Nurse Jacintha Saldanha, 46, wife and mother of two, died, apparently from suicide, after taking a hoax call from an Australian radio station. The media are in full cry after the radio jocks, but should they be looking closer to home to find the immediate cause of the tragic suicide?
Here is the Daily Mail coverage after the hoax call and before Jacintha's tragic death: How could they fall for this hoax? Hospital gives Kate's private details to Aussie DJ. Radio duo: 'We thought they'd hang up after hearing our terrible accents'
Put yourself, if you will, in the rancid trousers of a tabloid news editor as soon as the story of the prank call breaks. There are 2 women in the UK who have first hand knowledge: Jacintha, and the ward nurse who spoke to the jocks. What would you tell your reporters to do? Speak to the nurses.
It is probable that Jacintha's phone was red hot with press questions. There would be press and paps staking out her living quarters.

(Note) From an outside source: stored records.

(* ===== verification/Prelude.v ===== *)
(** LiteMultiKV: a verification development.

    * The program

    LiteMultiKV is a key-value server in C.  A network loop hands each received
    buffer to [kvs_protocol] (src/src/common/kvstore.c), which splits it into
    tokens, puts the connection's namespace in front of the key, and runs one
    command on one of five engines: an array (kvs_array.c), a chained hash table
    (kvs_hash.c), a red-black tree (kvs_rbtree.c), a skip list
    (kvs_skiptable.c) and a store of vectors with nearest-neighbour search
    (kvs_vector.c).  GET goes through an eviction cache with the policies LRU,
    LFU and ARC (cache/kvs_cache.c); SAVE and BGSAVE write the four maps to a
    dump file, the start of the process reads it (persist/kvs_rdb.c).

    * How the code is modelled

    C code is a function of the monad [M S] below, over the state [S] of its
    component and an environment [env] of what comes from outside: which
    allocations fail, the numbers of rand, the readings of the clocks; the
    environment also counts the blocks in use.  A run returns, reaches undefined
    behaviour ([UB]: null, dangling, uninitialised or out-of-range access, double
    free, overflow of an int, overrun of a buffer) or runs out of fuel.  The
    assertions [wp m e s Q] are total: they exclude both.  A pointer to a string
    is a [cptr]; linked structures live in heaps ([gmap] from locations to
    nodes) and are changed by the same loads and stores as in the code.  An int
    is a [Z] with its range checked, unsigned long wraps around, char is signed,
    float is binary32.  Global variables are fields of the component's state.

    * The files

    - Prelude: the monad, its rules and tactics, the C library, strings, heaps
      as lists of cells, sorted lists.
    - KvsSpec: the contract of an engine (class [KVEngine]), the finite map that
      specifies it, and what follows for whole lives of an engine.
    - KvsArray, KvsHash: array and hash engine, model and proofs.
    - RbTree (model of kvs_rbtree.c), RbInv (pure trees, contexts, colours),
      RbProof (rotations, insertion), RbDelete (deletion), RbEngine (the engine).
    - SkipList (model of kvs_skiptable.c), SkipProof.
    - CText: floating point, number formats, atoi, atof, strtok.
    - CacheModel (model of kvs_cache.c: lists, heap, policies), CacheSpec (the
      contract of a policy, class [CacheContract]), CacheList (doubly linked
      lists), CacheLru, CacheLfu, CacheArc (the three policies), CachePolicies
      (the policies as data; a new cache is ready for each).
    - CacheStats (model of the statistics and the advice), StatsProof.
    - Rdb (model of kvs_rdb.c on a disk whose calls may fail), RdbProof.
    - Vector (model of kvs_vector.c), VectorProof, VectorSearch.
    - Protocol (model of kvstore.c: tokens, namespaces, all commands, start and
      end of the process), Requests (tokens and keys), Dispatch (the commands of
      an engine behind the cache, against the two contracts), Engines (requests
      as text to the four engines, which share the cache: a map from keys to values
      and the engines that hold them), Session (sessions from the start of the process), Background (BGSAVE),
      Limits (where the composition falls short).
    - Netio: byte arrays, the message handler as the network loops see it, and
      [kvs_protocol] as that handler, with the tokenizer that works in place.
    - Reactor (model of reactor.c and of [struct conn] in server.h),
      ReactorProof (an abstract server of connections with a namespace and a
      reply owed, and the proof that the loop implements it for any handler),
      ReactorLive (endless executions), NetTypes (sizes of the arrays, class
      [TypedHandler]), Clients ([main]; many clients on one map), Isolation (a
      client among others), ReactorLimits (what the loop does not cover).
    - Proactor (model of proactor.c), ProactorProof.
    - NtySched (model of the coroutine library in NtyCo/core: coroutines,
      scheduler, waiting for descriptors, hooks of the socket calls), NtyRules (the
      invariant of the scheduler and the rules of its operations), NtySocket (the
      other calls of nty_socket.c, and what every call does in a coroutine), Ntyco
      (model of ntyco.c as coroutines), NtycoProof (the abstract server it implements),
      NtyClients (from [main] on; what breaks it).
    - TestProgram (model of the test program, tests/testcase.c: a client that may
      exit), TestProof (it passes against every server that meets the interface
      [TestServer]), TestRuns (the three builds as the other end of its connection).

    * What the theorems show

    - Engines: over creation, any operations and destruction each engine returns,
      without undefined behaviour, answers as a finite map, and gives back every
      block ([array_lifecycle_refines], [hash_lifecycle_refines],
      [rbtree_lifecycle_refines], [skip_lifecycle_refines],
      [vector_lifecycle_refines]).  The tree stays a red-black tree of
      logarithmic height ([rbtree_balanced]) and is traversed in order
      ([rbtree_traversal_sorted]).  The vector search is exact for up to 128
      vectors of the full dimension ([vector_search_exact]); the greedy search that nothing calls stops where
      it should ([greedy_search_stops]).
    - Cache: LRU, LFU and ARC refine their policies on lists, maps with counters
      and four lists ([lru_cache_refines], [lfu_cache_refines],
      [arc_cache_refines]), and all three meet the contract the dispatcher relies
      on.  The contract counts the calls a cache can still take, since under ARC
      only their number bounds the lists: 2^31 less the slots that are in use;
      the other two take any number.  The statistics stay in their arrays and ranges
      ([record_access_safe], [shift_window_spec], [thresholds_in_range]).
    - Persistence: on any disk a save leaves the old file intact or replaces it at once,
      and changes nothing else; the code does not notice that bytes of an integer or the
      end mark were not written, so the new file may lack those, and only those
      ([rdb_save_atomic]).  A load restores what a save wrote on a disk that does not
      fail, for keys and values that are not empty, no longer than a megabyte and without
      NUL ([rdb_roundtrip]).
    - Server: requests as text to the four engines are answered as one finite map
      of the namespace's keys, under each policy, as long as no key is asked of an
      engine while another holds it ([server_session_refines]), also after SAVE and a restart
      ([restart_restores]); a BGSAVE saves the moment at which it was asked for
      ([background_save_restores]), both when what is saved can be loaded; the tokenizer inverts the printing of
      requests ([split_token_roundtrip]), values stay in their buffers
      ([join_tokens_spec]), namespaces do not share keys ([namespaces_isolated]).
    - Network: the event loop implements the abstract server for any handler and
      any behaviour of the kernel ([reactor_refines]), answers every request
      ([every_request_is_answered]); choosing a namespace stays inside its array
      ([namespace_request_fits]), and no run that does not fail changes the size of an array
      ([server_arrays_typed]); from [main] on, any number of clients in any order
      get what one finite map with a namespace per connection gives
      ([clients_served]), and a client in its own namespace does not notice others whose
      full keys do not begin with its name and a colon ([clients_isolated]).  The coroutine server does the same under its
      scheduler, with replies that leave in pieces, as long as a client is accepted
      by the last event of a batch ([ntyco_refines], [ntyco_clients_served]), and every
      call of nty_socket.c returns what a call that blocks would
      ([coroutine_calls_return]), or aborts on errors recvfrom and sendto do not know
      ([other_errors_abort]); the
      io_uring server does for one client whose requests do not get shorter
      ([proactor_session_refines]).  The repository's own test program passes against
      the first two ([test_program_passes], [ntyco_passes_tests]); it is the case of
      one client, with loops of 10000 rounds.  The tokenizer
      that writes NULs into the request is the one on texts
      ([tokenizer_in_place]).
    - Where the code falls short, as theorems on the same definitions:
      [cache_crosses_engines], [policy_switch_stale], [lfu_delete_loses_order],
      [arc_exceeds_capacity], [short_vectors_undefined], [rdb_load_truncated],
      [rdb_empty_value_lost], [advice_refused], [policy_name_overflows],
      [missing_key_formats_null], [namespaces_overlap], [long_reply_overreads],
      [pipelined_requests_merge], [reactor_overruns], [proactor_mixes_requests],
      [io_uring_fails_tests], [ntyco_breaks], [woken_sleeper_stays].

    * The kernel

    The system calls of the loops are functions on a state of the kernel: open
    descriptors, the interest list of epoll, the queues of the ring, the bytes
    handed to send.  Coroutines run from one wait to the next: a state of the
    scheduler, a program for every coroutine, and turns of nty_schedule_run with the
    events they handle.  What the kernel decides (which events it reports, the
    descriptors, bytes and counts it returns) comes with each event and is
    arbitrary; the theorems name what they need of it: epoll_wait reports what is
    in the interest list and every descriptor once per batch ([legal]), accept
    returns descriptors that are not in use, and, where replies must arrive
    whole, send takes them whole.  The bytes of a receive and the completions of
    the ring may be anything.

    * Fuel and bounds

    Loops over a counter use [for_up] or structural recursion.  Loops that follow
    pointers get the number of nodes in the heap plus one (or the text's length
    plus one, the size of the LFU heap, the number of layers): the structure
    invariants make every step visit another node, and the [wp] rules of the
    loops prove that the fuel is enough.  The first two loops of the coroutine
    scheduler get one unit more than there are sleeping, respectively ready,
    coroutines at their start.  Hypotheses on sizes in the theorems
    are those of the code's own types and arrays: 12000 items of the array
    engine, int counters, 100000 vectors, 1024 bytes of a response.

    * What is assumed

    x86-64 (signed char, 32-bit int, 64-bit long, binary32 floats without excess
    precision); a read of a regular file returns the bytes there are; a response
    buffer of [RESPONSE_MAX_LEN] bytes, as all the network loops have; the
    float values of exp at the 16 levels of the vector index are a table
    ([Vector.thresholds]).  The theorems on the engines and the server say for
    which keys they hold ([hash_key_ok]: the byte sum stays a valid index) and
    that memory does not run out ([no_oom]) where the code does not survive it.
    In the coroutine server: the compiler keeps the variable cli_fd in one place of
    the frame of server, and server_reader reads it before it writes there; fcntl
    on a new socket and the reallocation of a saved stack succeed; gettimeofday
    reads one time per turn of the scheduler; its epoll_wait does not fail (an interrupted
    one is repeated, any other failure ends the process).

    * What is not modelled

    Of the NtyCo library: the switch of contexts itself (the stack the coroutines
    share is known by the coroutine whose frames it holds), the macros of its trees
    and queues (finite maps by the key of the comparison, and lists), the pages of the
    stacks (madvise, the rounding of sizes), what a hook does when there is no scheduler
    (the system call), the samples.
    Signals (send to a closed connection raises SIGPIPE).  The kernel completes operations of the ring between two turns of the
    io_uring loop, not in the middle of one.  The test program is run as the only
    client; what it sends arrives whole, and it waits for one reply at a time.  The
    tests, clients and benchmarks in other languages are not modelled.  BGSAVE is modelled as a copy of the state that a child saves;
    what a child writes to the disk at the same time as its parent is not
    interleaved. *)
From stdpp Require Export gmap strings sorting prelude.

#[export] Set Warnings "-clear-no-such-hyp".

(** * Outcomes, the environment and the effect monad *)

(** The result of running a piece of C code: it returns, it reaches undefined
    behaviour (a null, dangling or out-of-range access, a signed overflow), or
    the fuel given to one of its loops runs out. *)
Inductive outcome (A : Type) : Type :=
  | Ret (a : A)
  | UB
  | OutOfFuel.
Arguments Ret {A} _.
Arguments UB {A}.
Arguments OutOfFuel {A}.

Correct me if you know better. I don't know. I have no information. But this is how the press works. It is a reasonable hypothesis that Jacintha was chased by tabloid reporters. And we know, post Leveson, that tabloid reporters have the ethical architecture of a non-neutered feral tomcat on drugs.
It is hugely stressful to be hunted by the press pack, especially if you are not familiar with their ways.
We need to know who contacted Jacintha, for which news paper, and what kind of approach was taken.
The other nurse involved will have some information. The hospital authorities may also know about media activity on their premises.
Problem is, this is one story in which the newspapers will not take an interest.